We were all really into playing Arcade games and programming
our own versions of them. We always wanted to do coin-op
stuff and computer games was the nearest we could get.
We used to roller skate and play tennis at the local
park and one weekend, while lying under a tree after
tennis, we came up with the idea (a top down scroller
featuring a tennis ball as the main character). We spent
all that summer working on the game. Andy and I did
the programming and Rob did the design. We got Terry
to do the art and after a year of hard work and lots
of fun, we had a (near) finished game. We mailed the
game off to Gremlin (the first company we tried) around
November time in 1985 and were asked up to Sheffield
to talk just before Christmas, I remember, we were all
so excited. We got up there and met Ian Stewart (a very
nice guy), who owned Gremlin. They really liked the
game and wanted to publish it. We were blown away! He
then offered all four of us jobs paying a whopping 6,000
pounds a year. :) We all started work in January of
'86, commuting to Sheffield from Derby every day. I
remember meeting Tony Crowther and Pete Harrap, who
were both quite famous in the 8bit games world. I was
really impressed and amazed to be working with them.

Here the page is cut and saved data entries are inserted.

(* ===== verification/SimTheorems.v ===== *)
(** What the cross-chain simulator promises: its tables agree in every
    reachable network, everything delivered was delivered once and as the
    trace says, operations are all or nothing, the delivery loops end with
    nothing left to do, and the value and the bytes that arrive are those
    that were sent, bent only as the records say. *)

From Stdlib Require Import ZArith Lia.
From S2P Require Import Prelude ProtocolLayout ProtocolTypes ProtocolCodec ProtocolMessages SimState SimEngine SimSteps SimTables.
From S2P Require Import SimRuns SimAttempt SimLoops SimContent SimInbox SimLedger SimDigest.

(** A concrete run the witnesses evaluate: two endpoints, a corrupted control
    message, a transfer split in two pieces, a duplicated transfer and a
    halted endpoint. *)
Module SimSample.

(** A digest of the right width: 31 zero bytes and the sum of the input. *)
Definition sample_digest (bytes : list Z) : list Z :=
  replicate 31 0 ++ [foldl Z.add 0 bytes mod 256].

Definition transfer (n : Z) : list Z := replicate 31 0 ++ [n].

Definition first_steps : list Operation :=
  [ ScheduleControl (mkControlRequest None 1 2 [10; 20; 30] 1 (Some 2));
    ScheduleAsset (mkAssetRequest None (transfer 1) 1 2 100 2 (Some 9));
    ScheduleAsset (mkAssetRequest None (transfer 2) 2 1 7 3 None);
    AddFault (mkFault 1 (TargetEvent 1) (CorruptByte 1 255));
    AddFault (mkFault 2 (TargetEvent 2) (Split [40; 50] 1));
    AddFault (mkFault 3 (TargetEvent 3) (Duplicate 1 2));
    AddFault (mkFault 4 (TargetLane LaneControl) (Delay 2)) ].

Definition later_steps : list Operation :=
  [ RunUntil 2; HaltEndpoint 2; RunUntil 5; PauseLane LaneAsset ].

Definition start : Simulator :=
  match simulator_new [1; 2] with Ok sim => sim | Err _ => mkSimulator config_default 0 ∅ ∅ ∅ ∅ ∅ ∅ ∅ [] 1 end.

Definition after (ops : list Operation) : Simulator :=
  match apply_all sample_digest ops start with
  | Some (_, sim) => sim
  | None => start
  end.

(** The network with everything scheduled, in mid run, and at rest. *)
Definition scheduled : Simulator := Eval vm_compute in after first_steps.
Definition running : Simulator := Eval vm_compute in after (first_steps ++ later_steps).
Definition at_rest : Simulator := Eval vm_compute in
  after (first_steps ++ later_steps ++ [ResumeEndpoint 2; ResumeLane LaneAsset; RunUntilIdle]).

Lemma apply_all_reachable digest ops sim r sim' :
  Forall op_typed ops -> apply_all digest ops sim = Some (r, sim') -> rtc (sim_step digest) sim sim'.
Proof.
  revert sim. induction ops as [|op ops IH]; intros sim Hops; simpl.
  { intros [= _ <-]. apply rtc_refl. }
  apply Forall_cons in Hops as [Hop Hops]. destruct (apply digest op sim) as [[[u|e] sim1]|] eqn:E; [| |done].
  - intros H. eapply rtc_l; [by eapply ss_apply|]. by apply IH.
  - intros [= _ <-]. eapply rtc_once. by eapply ss_apply.
Qed.

Lemma start_reachable ops sim :
  Forall op_typed ops -> apply_all sample_digest ops start = Some (Ok tt, sim) ->
  sim_reachable sample_digest sim.
Proof.
  intros Hops Ha. exists config_default, [1; 2], start. split_and!.
  - repeat (constructor; [by vm_compute|]). constructor.
  - reflexivity.
  - by eapply apply_all_reachable.
Qed.

Ltac sample_run ops := apply (start_reachable ops); [by repeat constructor|vm_compute; reflexivity].

Lemma scheduled_reachable : sim_reachable sample_digest scheduled.
Proof. sample_run first_steps. Qed.

Lemma running_reachable : sim_reachable sample_digest running.
Proof. sample_run (first_steps ++ later_steps). Qed.

Lemma at_rest_reachable : sim_reachable sample_digest at_rest.
Proof.
  sample_run (first_steps ++ later_steps ++ [ResumeEndpoint 2; ResumeLane LaneAsset; RunUntilIdle]).
Qed.

(** One lane or the other paused and resumed. *)
Definition pulsed (lane : Lane) : list Operation := [PauseLane lane; ResumeLane lane].
Definition control_pulsed : Simulator := Eval vm_compute in after (pulsed LaneControl).
Definition asset_pulsed : Simulator := Eval vm_compute in after (pulsed LaneAsset).

Lemma control_pulsed_reachable : sim_reachable sample_digest control_pulsed.
Proof. sample_run (pulsed LaneControl). Qed.

Lemma asset_pulsed_reachable : sim_reachable sample_digest asset_pulsed.
Proof. sample_run (pulsed LaneAsset). Qed.
End SimSample.

Section theorems.
Context (digest : list Z -> list Z).
(** [note(component, event, "", None, "", 0, None, 0, true, "")]. *)
Definition note_plain (component event : string) (w : World) : World :=
  note component event "" None None 0 None 0 true NoDetail w.

Definition transfer_of (message : option Message) : option (list Z) :=
  match m_body <$> message with
  | Some (BAllocate body) => Some body.(al_transfer_id)
  | Some (BRecall body) => Some body.(rc_transfer_id)
  | Some (BRecallSent body) => Some body.(rs_transfer_id)
  | Some (BResolve body) => Some body.(re_transfer_id)
  | Some (BTransportSettlement body) => Some body.(ts_transfer_id)
  | _ => None
  end.

Definition direction (source : EndpointId) : string :=
  if source =? HUB then "evm_to_solana" else "solana_to_evm".

(** The result of a call of the simulator, with the network it left. *)
Definition with_sim {A} (out : result SimError A * Simulator) (w : World) : result Failure A * World :=
  (match out.1 with Ok a => Ok a | Err e => Err (SimFailed e) end, w <| sim := out.2 |>).

(** * Transport *)

Definition schedule_control (source destination : EndpointId) (bytes : list Z) (at_ : Z) (w : World)
    : result Failure unit * World :=
  let decoded := match decode_message keccak bytes with Ok m => Some m | Err _ => None end in
  let message_type := message_type <$> decoded in
  let sequence := match decoded with Some m => m.(m_header).(h_sequence) | None => 0 end in
  let transfer := transfer_of decoded in
  let '(out, w) := with_sim (SimEngine.schedule_control keccak
    (control_request_new source destination bytes (Z.max at_ w.(sim).(sim_now))) w.(sim)) w in
  match out with
  | Err e => (Err e, w)
  | Ok id =>
      let w := w <| last_event_id := id |> in
      (Ok tt, note "transport" "schedule_control" (direction source) transfer message_type sequence
                None 0 true NoDetail w)
  end.

Definition schedule_asset (source destination : EndpointId) (transfer : list Z) (amount at_ : Z)
    (w : World) : result Failure unit * World :=
  if amount =? 0 then (Ok tt, w)
  else
    let '(out, w) := with_sim (SimEngine.schedule_asset
      (asset_request_new transfer source destination amount (Z.max at_ w.(sim).(sim_now))) w.(sim)) w in
    match out with
    | Err e => (Err e, w)
    | Ok id =>
        let w := w <| last_event_id := id |> in
        (Ok tt, note "transport" "schedule_asset" (direction source) (Some transfer) None 0 None
                  amount true NoDetail w)
    end.

Definition add_fault (event : Z) (action : FaultAction) (w : World) : result Failure unit * World :=
  let id := w.(next_fault) in
  let w := w <| next_fault := saturating_add u32_max w.(next_fault) 1 |> in
  let '(out, w) := with_sim (SimEngine.add_fault (mkFault id (TargetEvent event) action) w.(sim)) w in
  match out with
  | Err e => (Err e, w)
  | Ok _ => (Ok tt, note_plain "transport" "fault" w)
  end.

Definition schedule_config_update (sequence lane : option Z) (w : World)
    : option (result Failure unit * World) :=
  let lane_state := (fx_leg w.(fixture)).(l_lane) in
  let sequence := default (saturating_add u64_max lane_state.(rl_highest_consumed_sequence) 1)
                    sequence in
  let previous := if sequence =? 1 then wide_zero else lane_state.(rl_message_commitment) in
  let builder := Builder.previous_commitment previous
    (Builder.sequence sequence Builder.config_update) in
  let builder := match lane with Some lane_id => Builder.lane lane_id builder | None => builder end in
  bytes ← Builder.encoded builder;
  Some (schedule_control w.(hub) w.(leg) bytes w.(sim).(sim_now) w).

Definition schedule_allocate_next (transfer : list Z) (amount : Z) (w : World)
    : option (result Failure unit * World) :=
  let lane := (fx_leg w.(fixture)).(l_lane) in
  let sequence := saturating_add u64_max lane.(rl_highest_consumed_sequence) 1 in
  let builder := Builder.previous_commitment lane.(rl_message_commitment)
    (Builder.sequence sequence Builder.allocate) in
  builder ← Builder.transfer_id transfer builder;
  builder ← Builder.allocate_body (fun body =>
    body <| al_amount := amount |> <| al_minimum_destination_amount := amount |>
         <| al_config_version := (fx_leg w.(fixture)).(l_config).(cf_config_version) |>) builder;
  bytes ← Builder.encoded builder;
  Some (schedule_control w.(hub) w.(leg) bytes w.(sim).(sim_now) w).

(** * Transactions *)

Definition record_tx (result : result TxError unit) (event : string) (transfer : option (list Z))
    (message_type : option MessageType) (sequence amount : Z) (w : World) : bool * World :=
  match result with
  | Ok _ =>
      let w := w <| last_accepted := true |> <| last_error := NoDetail |> in
      (true, note "solana" event "evm_to_solana" transfer message_type sequence None amount true
               NoDetail w)
  | Err failure =>
      let w := w <| last_accepted := false |> <| last_error := TxFailed failure |> in
      (false, note "solana" event "evm_to_solana" transfer message_type sequence None amount false
                w.(last_error) w)
  end.

(** Sends a transaction through the fixture. *)
Definition submit (tx : Tx) (w : World) : option (result TxError unit * World) :=
  '(out, f) ← fx_transact tx w.(fixture); Some (out, w <| fixture := f |>).

Definition finish_tx (tx : Tx) (event : string) (transfer : option (list Z)) (amount : Z) (w : World)
    : option World :=
  '(out, w) ← submit tx w; Some (record_tx out event transfer None 0 amount w).2.

(** Posts the message of the last event to the hub; its refusal is ignored. *)
Definition forward (at_ : Z) (w : World) : option World :=
  bytes ← fx_last_event w.(fixture); Some (schedule_control w.(leg) w.(hub) bytes at_ w).2.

What was Terry doing by the time
you brought him in on Bounder?
Terry was the manager of our local computer shop and
hangout called First Byte Computers in Derby. He used
to "supply" us with floppy disks and software. I remember
I used to go to his house and play games with him and
his brother. Terry was a bit of a programmer at the
time too. He wrote a little Manic Miner clone on the
Speccy and did all the art. Terry also used to hang
out in Way Ahead Records, playing video games. I remember
we used to meet up in town and walk from place to place,
playing video games. We knew where all the best machines
were; fish and chip shops, taxi companies, record shops
etc. We asked Terry to do some art about a quarter of
the way through writing Bounder. He did a good job too.

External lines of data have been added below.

(** X16. On the create route a 400 comes from the upload middleware only:
    the answer is 400 exactly when the upload was rejected with a Multer
    error, with the message of the size limit for the code LIMIT_FILE_SIZE;
    any other upload error gives 500; and a rejected request, on the create
    or the update route, never reaches the store. *)
Theorem route_upload_rejected (JSON_parse : string -> option jsval) (now : nat)
    (f : form) (u : upload) (w : world) :
  (status (fst (route_POST_posts JSON_parse now f u w)) = 400
   <-> exists code, u = Rejected (MulterError code))
  /\ (u = Rejected (MulterError "LIMIT_FILE_SIZE") ->
      fst (route_POST_posts JSON_parse now f u w)
      = mkResponse 400 (JError "File size too large. Maximum size is 5MB."))
  /\ (u = Rejected OtherError ->
      status (fst (route_POST_posts JSON_parse now f u w)) = 500)
  /\ (forall err id, u = Rejected err ->
      snd (route_POST_posts JSON_parse now f u w) = w
      /\ snd (route_PUT_post JSON_parse id f u w) = w).
Proof.
  split; [|split; [|split]].
  - destruct u as [file|[code|]]; cbn [route_POST_posts fst].
    + split.
      * intros H. exfalso. revert H. apply POST_posts_status.
      * intros (code & H). discriminate.
    + split; [now exists code|]. intros _. cbn [error_handler].
      now destruct (String.eqb code "LIMIT_FILE_SIZE").
    + split; [discriminate|]. intros (code & H). discriminate.
  - now intros ->.
  - now intros ->.
  - now intros err id ->.
Qed.

(** ** The post page: neighbours of a post *)

Lemma findIndex_from_found {A} (g : A -> bool) (i : Z) (l1 l2 : list A) (p : A) :
  (forall x, In x l1 -> g x = false) -> g p = true ->
  findIndex_from g i (l1 ++ p :: l2) = (i + Z.of_nat (List.length l1))%Z.
Proof.
  revert i. induction l1 as [|x r IH]; intros i H Hp; simpl.
  - rewrite Hp. lia.
  - rewrite (H x (or_introl eq_refl)). rewrite IH; [lia| |exact Hp].
    intros y Hy. apply H. now right.
Qed.

Lemma findIndex_from_none {A} (g : A -> bool) (i : Z) (l : list A) :
  (forall x, In x l -> g x = false) -> findIndex_from g i l = (-1)%Z.
Proof.
  revert i. induction l as [|x r IH]; intros i H; simpl; [reflexivity|].
  rewrite (H x (or_introl eq_refl)). apply IH. intros y Hy. apply H. now right.
Qed.

Lemma nth_error_last {A} (l : list A) :
  nth_error l (List.length l - 1) = hd_error (rev l).
Proof.
  destruct l as [|x r] using rev_ind; [reflexivity|].
  rewrite rev_app_distr, length_app. simpl.
  rewrite nth_error_app2 by lia.
  replace (List.length r + 1 - 1 - List.length r) with 0 by lia. reflexivity.
Qed.
(** C10: the twenty enumerators have pairwise-distinct values.  The first,
    [JOIN_SPLIT_NULLIFIER_HASH_INPUTS], has no initializer and the value 0;
    the enumerators with an initializer have the values written, 4, 7, 11,
    13, 15 and 34; the thirteen enumerators after [JOIN_SPLIT_NOTE_VALUE]
    have no initializer and continue from 34 one by one, from
    [JOIN_SPLIT_NOTE_SECRET] = 35 to
    [DEFI_INTERACTION_NOTE_INTERACTION_RESULT] = 47; and the value of an
    enumerator is strictly below that of every enumerator declared after
    it. *)
Theorem enumerator_values_distinct_and_increasing :
  (length declaration = 20%nat /\
   forall p : GeneratorIndex, In p (map name declaration)) /\
  (forall p q : GeneratorIndex, p <> q -> index p <> index q) /\
  (option_map initializer (hd_error declaration) = Some None /\
   index JOIN_SPLIT_NULLIFIER_HASH_INPUTS = 0) /\
  (index ACCOUNT_NOTE_HASH_INPUTS = 4 /\
   index ACCOUNT_ALIAS_ID_NULLIFIER = 7 /\
   index ACCOUNT_GIBBERISH_NULLIFIER = 11 /\
   index JOIN_SPLIT_NOTE_OWNER = 13 /\
   index JOIN_SPLIT_CLAIM_NOTE_PARTIAL_STATE = 15 /\
   index JOIN_SPLIT_NOTE_VALUE = 34) /\
  map (fun e => (name e, initializer e, index (name e))) declaration =
    [ (JOIN_SPLIT_NULLIFIER_HASH_INPUTS, None, 0);
      (ACCOUNT_NOTE_HASH_INPUTS, Some 4, 4);
      (ACCOUNT_ALIAS_ID_NULLIFIER, Some 7, 7);
      (ACCOUNT_GIBBERISH_NULLIFIER, Some 11, 11);
      (JOIN_SPLIT_NOTE_OWNER, Some 13, 13);
      (JOIN_SPLIT_CLAIM_NOTE_PARTIAL_STATE, Some 15, 15);
      (JOIN_SPLIT_NOTE_VALUE, Some 34, 34);
      (JOIN_SPLIT_NOTE_SECRET, None, 35);
      (JOIN_SPLIT_NOTE_ASSET_ID, None, 36);
      (JOIN_SPLIT_NOTE_NONCE, None, 37);
      (JOIN_SPLIT_NULLIFIER_ACCOUNT_PRIVATE_KEY, None, 38);
      (JOIN_SPLIT_CLAIM_NOTE_VALUE, None, 39);
      (JOIN_SPLIT_CLAIM_NOTE_BRIDGE_ID, None, 40);
      (JOIN_SPLIT_CLAIM_NOTE_DEFI_INTERACTION_NONCE, None, 41);
      (DEFI_INTERACTION_NOTE_TOTAL_INPUT_VALUE, None, 42);
      (DEFI_INTERACTION_NOTE_BRIDGE_ID, None, 43);
      (DEFI_INTERACTION_NOTE_TOTAL_OUTPUT_A_VALUE, None, 44);
      (DEFI_INTERACTION_NOTE_TOTAL_OUTPUT_B_VALUE, None, 45);
      (DEFI_INTERACTION_NOTE_INTERACTION_NONCE, None, 46);
      (DEFI_INTERACTION_NOTE_INTERACTION_RESULT, None, 47) ] /\
  StronglySorted N.lt (map (fun e => index (name e)) declaration) /\
  (length enumerators = 20%nat /\
   NoDup (map snd enumerators) /\
   map snd enumerators = map (fun e => index (name e)) declaration).
Proof.
  assert (Hsorted :
            StronglySorted N.lt (map (fun e => index (name e)) declaration)).
  { vm_compute.
    repeat (apply SSorted_cons;
            [| repeat (apply Forall_cons; [reflexivity |]); apply Forall_nil]).
    apply SSorted_nil. }
  assert (Hsame :
            map snd enumerators = map (fun e => index (name e)) declaration)
    by reflexivity.
  split; [split; [reflexivity | intros p; destruct p; vm_compute; tauto] |].
  split; [intros p q Hpq Heq; apply Hpq, index_inj, Heq |].
  split; [split; reflexivity |].
  split; [repeat split |].
  split; [reflexivity |].
  split; [exact Hsorted |].
  split; [reflexivity |].
  split; [| exact Hsame].
  rewrite Hsame; clear - Hsorted.
  induction Hsorted as [| v l _ IH Hv]; constructor; [| exact IH].
  intros Hin; rewrite Forall_forall in Hv; specialize (Hv v Hin); lia.
Qed.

It certainly changed the direction of his life. :)
How come you never worked with Tony or Pete on a game?
We pretty much kept in tight groups. Tony worked mostly
by himself (still does), although he used to work closely
with Ben Daglish on music stuff. Pete Harrap, Shaun
and the Kerry brothers were pretty tight and didn't
really want any other input. Rob, Andy, Terry and myself
made up the other camp. We always seemed to just work
like that. Pete and the others did mainly Z80 coding
and the Derby Lads did the 6502 stuff.
What did you talk about on the
way down to Sheffield?
Everything and nothing! We used to talk about the latest
arcade games and game ideas we had. We used to sing
Madonna songs and songs from the Top Gun soundtrack
(ahem). We used to drive fast to relieve the boredom.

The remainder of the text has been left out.